Gut microbiota disturbances and protein-energy wasting in chronic kidney disease: a narrative review


Protein-energy wasting (PEW) is common in patients with chronic kidney disease (CKD) and is associated with increased morbidity and mortality, and lower quality of life. It is a complex syndrome, in which inflammation and retention of uremic toxins are two main factors. Causes of inflammation and uremic toxin retention in CKD are multiple; however, gut dysbiosis plays an important role, serving as a link between those entities and PEW. Besides, there are several pathways by which microbiota may influence PEW, e.g., through effects on appetite mediated by microbiota-derived proteins and hormonal changes, or by impacting skeletal muscle via a gut-muscle axis.
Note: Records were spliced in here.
Lemma history_secured i pk t0 t d rds t' d' :
  dhistory t d rds t' d' → t0 ≤ t → secured i pk t0 t d → secured i pk t0 t' d'.
Proof.
  intros Hh Ht Hs. apply (history_invariant contact lapse
    (λ now d, t0 ≤ now ∧ secured i pk t0 now d) t d rds t' d'); [..|done|done].
  - intros t1 t2 d1 ? [? ?]. split; [lia|by apply (secured_later _ _ _ t1)].
  - intros now d1 e d2 out ? [? ?]. split; [done|by eapply contact_secured].
  - intros now d1 d2 ? [? ?]. split; [done|by eapply lapse_secured].
Qed.

(** Nothing is seen in the future. *)
Definition seen_by (now : Z) (d : Directory) : Prop := ∀ i l, d !! i = Some l → seen l ≤ now.

Lemma contact_seen now d e d' out : contact now d e d' out → seen_by now d → seen_by now d'.
Proof.
  intros Hc Hd i l Hl.
  destruct Hc; try (by eapply Hd);
    apply lookup_insert_Some in Hl as [[_ <-]|[_ Hl]]; simpl; eauto with lia.
Qed.

Lemma history_seen t d rds t' d' : dhistory t d rds t' d' → seen_by t d → seen_by t' d'.
Proof.
  apply history_invariant.
  - intros t1 t2 d1 ? Hs i l Hl. specialize (Hs i l Hl). lia.
  - intros. by eapply contact_seen.
  - intros now d1 d2 Hl Hs i l Hi. by eapply Hs, lapse_lookup.
Qed.

(** C2. The server refines the directory: for every registry
    and signer that meet their contracts, every sequence of datagrams and receive
    errors and every clock that does not run backwards, there is a history of the
    directory, from the empty one, whose events are those of the inputs, whose
    answers are the datagrams sent, in order and byte for byte, and whose last
    directory is what the registry holds. *)
Theorem directory_refinement {R S} `{RegistryContract R} `{SignerContract S verifies}
    clock (signer : S) (r0 : R) rs :
  (∀ n m, (n ≤ m)%nat → clock n ≤ clock m) → contents r0 = ∅ →
  let s := run clock signer rs (start clock r0) in
  ∃ rds, dhistory (clock 0%nat) ∅ rds (clock (pred (clock_reads s)))
           (directory (contents (registry s))) ∧
    event <$> rds = event_of <$> rs ∧
    sent s = datagram_of signer <$> mjoin (answers <$> rds).
Proof.
  intros Hmono He s.
  destruct (server_history clock signer (start clock r0) rs Hmono) as (_ & rds & Hh & Hev & Hs);
    [by apply start_view_ok|simpl; lia|].
  exists rds. simpl in Hh. rewrite He in Hh. unfold directory in Hh at 1.
  rewrite fmap_empty in Hh. by split_and!.
Qed.

(** C6. An id changes hands only after its holder was silent for
    longer than the TTL: if an id is registered with one key in a reachable state
    and with another in a later one, the last contact of the new holder is more
    than 60 seconds after the last contact the old one had in the first state. *)
Theorem id_changes_hands {R S} `{RegistryContract R} `{SignerContract S verifies}
    clock (signer : S) (s : Server R) rs i x y :
  (∀ n m, (n ≤ m)%nat → clock n ≤ clock m) → reachable clock signer s →
  contents (registry s) !! i = Some x →
  contents (registry (run clock signer rs s)) !! i = Some y →
  static_pubkey x ≠ static_pubkey y →
  last_seen_unix_s x + kRegistryTtlSeconds < last_seen_unix_s y.
Proof.
  intros Hmono Hreach Hx Hy Hne. pose proof (reachable_ok clock signer s Hreach) as Hok.
  destruct Hreach as (r0 & rs0 & He & ->).
  destruct (server_history clock signer (start clock r0) rs0 Hmono) as (Hpos & rds0 & Hh0 & _);
    [by apply start_view_ok|simpl; lia|].
  set (s := run clock signer rs0 (start clock r0)) in *.
  destruct (server_history clock signer s rs Hmono Hok Hpos) as (_ & rds & Hh & _).
  assert (last_seen_unix_s x ≤ clock (pred (clock_reads s))) as Hseen.
  { change (seen (lease_of x) ≤ clock (pred (clock_reads s))).
    apply (history_seen _ _ _ _ _ Hh0) with (i := i).
    - simpl. unfold directory. rewrite He, fmap_empty. intros j l. by rewrite lookup_empty.
    - unfold directory. by rewrite lookup_fmap, Hx. }
  assert (secured i (static_pubkey x) (last_seen_unix_s x)
    (clock (pred (clock_reads (run clock signer rs s))))
    (directory (contents (registry (run clock signer rs s))))) as Hs.
  { apply (history_secured _ _ _ _ _ _ _ _ Hh Hseen). left. exists (lease_of x). unfold directory. by rewrite lookup_fmap, Hx. }
  assert (directory (contents (registry (run clock signer rs s))) !! i = Some (lease_of y)) as Hl
    by (unfold directory; by rewrite lookup_fmap, Hy).
  destruct Hs as [(l & Hl' & Hp & _)|[_ Hother]].
  - by simplify_eq.
  - by destruct (Hother _ Hl).
Qed.

(** The sweep cuts the squat guard's 90 seconds short: in every reachable state, an
    iteration whose sweep is due and finds an entry idle for more than 60 seconds
    leaves the id to the next registration, with any key and at once. *)
Theorem squat_guard_cut_short {R S} `{RegistryContract R} `{SignerContract S verifies}
    clock (signer : S) (s : Server R) c x from bytes f :
  reachable clock signer s →
  let now := clock (clock_reads s) in
  kExpirySweepSeconds ≤ now - last_sweep s →
  contents (registry s) !! id f = Some x → kRegistryTtlSeconds < now - last_seen_unix_s x →
  decode_frame bytes = good f → type f = Register → id f ≠ "" →
  (kStaticPubKeyLen ≤ length (body f))%nat →
  let s1 := (step clock signer (RecvError c) s).2 in
  sent (step clock signer (Datagram from bytes) s1).2 =
    sent s ++ [datagram_of signer (Granted from (id f) (take kStaticPubKeyLen (body f)))].
Proof.
  intros Hok%reachable_ok now Hdue Hx Hidle Hdec Ht Hid Hlen s1.
  assert (contents (registry s1) !! id f = None ∧ sent s1 = sent s) as [Hn Hs1].
  { change s1 with (sweep clock s).2. destruct (sweep_spec clock s) as (Hv' & Hs' & _).
    split; [|done]. fold now in Hv'.
    rewrite (proj2 (Z.leb_le _ _) Hdue) in Hv'. rewrite Hv'.
    unfold swept. apply map_lookup_filter_None. right. intros y Hy. simplify_eq.
    unfold stale. apply not_false_iff_true, Z.ltb_lt. done. }
  rewrite step_sent by by apply step_view_ok. rewrite Hs1. f_equal. simpl.
  unfold spec_datagram, spec_frame. rewrite Hdec. simpl.
  rewrite Ht, bool_decide_true by done. rewrite Hn, decide_True; [done|].
  split; [|done]. split; [done|]. simpl. rewrite length_take. lia.
Qed.

(** ** Witnesses *)

Lemma sample_clock_mono n m : (n ≤ m)%nat → sample_clock n ≤ sample_clock m.
Proof. unfold sample_clock. lia. Qed.

Lemma directory_refinement_witness :
  ∃ rds d, dhistory 1700000000 ∅ rds 1700000004 d ∧
    event <$> rds = [Claim alice_ep "123456789" (replicate 32 7)] ∧
    d !! "123456789" = Some {| holder := replicate 32 7; address := alice_ep;
                               seen := 1700000002 |}.
Proof.
  destruct (directory_refinement sample_clock sample_signer InMemory.make_in_memory_registry
    sample_inputs sample_clock_mono) as (rds & Hh & Hev & _); [done|].
  exists rds, (directory (InMemory.map_ (registry sample_server))).
  split; [exact Hh|]. split; [by rewrite Hev; vm_compute|by vm_compute].
Defined.

(** A second key claims the id 76 seconds after the first one's contact. *)
Definition idle_clock (n : nat) : Z := if (n <? 3)%nat then 1000 else 1076.

Lemma idle_clock_mono n m : (n ≤ m)%nat → idle_clock n ≤ idle_clock m.
Proof.
  unfold idle_clock. destruct (Nat.ltb_spec n 3), (Nat.ltb_spec m 3); lia.
Qed.

Definition idle_server : Server InMemory.InMemoryRegistry :=
  run idle_clock sample_signer sample_inputs
    (start idle_clock InMemory.make_in_memory_registry).
Definition takeover : list Received :=
  [RecvError Again; Datagram mallory_ep (frame_bytes Register (replicate 32 9))].

Lemma id_changes_hands_witness : 1000 + kRegistryTtlSeconds < 1076.
Proof.
  apply (id_changes_hands idle_clock sample_signer idle_server takeover "123456789"
    {| rec_id := "123456789"; endpoint := alice_ep; static_pubkey := replicate 32 7;
       capabilities := 0; last_seen_unix_s := 1000 |}
    {| rec_id := "123456789"; endpoint := mallory_ep; static_pubkey := replicate 32 9;
       capabilities := 0; last_seen_unix_s := 1076 |} idle_clock_mono).
  - by exists InMemory.make_in_memory_registry, sample_inputs.
  - by vm_compute.
  - by vm_compute.
  - done.
Defined.

Lemma squat_guard_cut_short_witness :
  let s1 := (step idle_clock sample_signer (RecvError Again) idle_server).2 in
  sent (step idle_clock sample_signer (Datagram mallory_ep (frame_bytes Register (replicate 32 9)))
          s1).2 =
    sent idle_server ++
      [datagram_of sample_signer (Granted mallory_ep "123456789" (replicate 32 9))].
Proof.
  apply (squat_guard_cut_short idle_clock sample_signer idle_server Again
    {| rec_id := "123456789"; endpoint := alice_ep; static_pubkey := replicate 32 7;
       capabilities := 0; last_seen_unix_s := 1000 |} mallory_ep
    (frame_bytes Register (replicate 32 9))
    {| type := Register; id := "123456789"; body := replicate 32 9 |}).
  - by exists InMemory.make_in_memory_registry, sample_inputs.
  - by vm_compute.
  - by vm_compute.
  - by vm_compute.
  - by vm_compute.
  - done.
  - done.
  - by vm_compute.
Defined.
Hence, microbiota disturbances may influence PEW independently of its relationship with local and systemic inflammation. A better understanding of the complex interrelationships between microbiota and the host may help to explain how changes in the gut affect distant organs and systems of the body and could potentially lead to the development of new strategies targeting the microbiota to improve nutrition and clinical outcomes in CKD patients. In this review, we describe possible interactions of gut microbiota with nutrient metabolism, energy balance, hunger/satiety signals and muscle depletion, all of which are strongly related to PEW in CKD patients.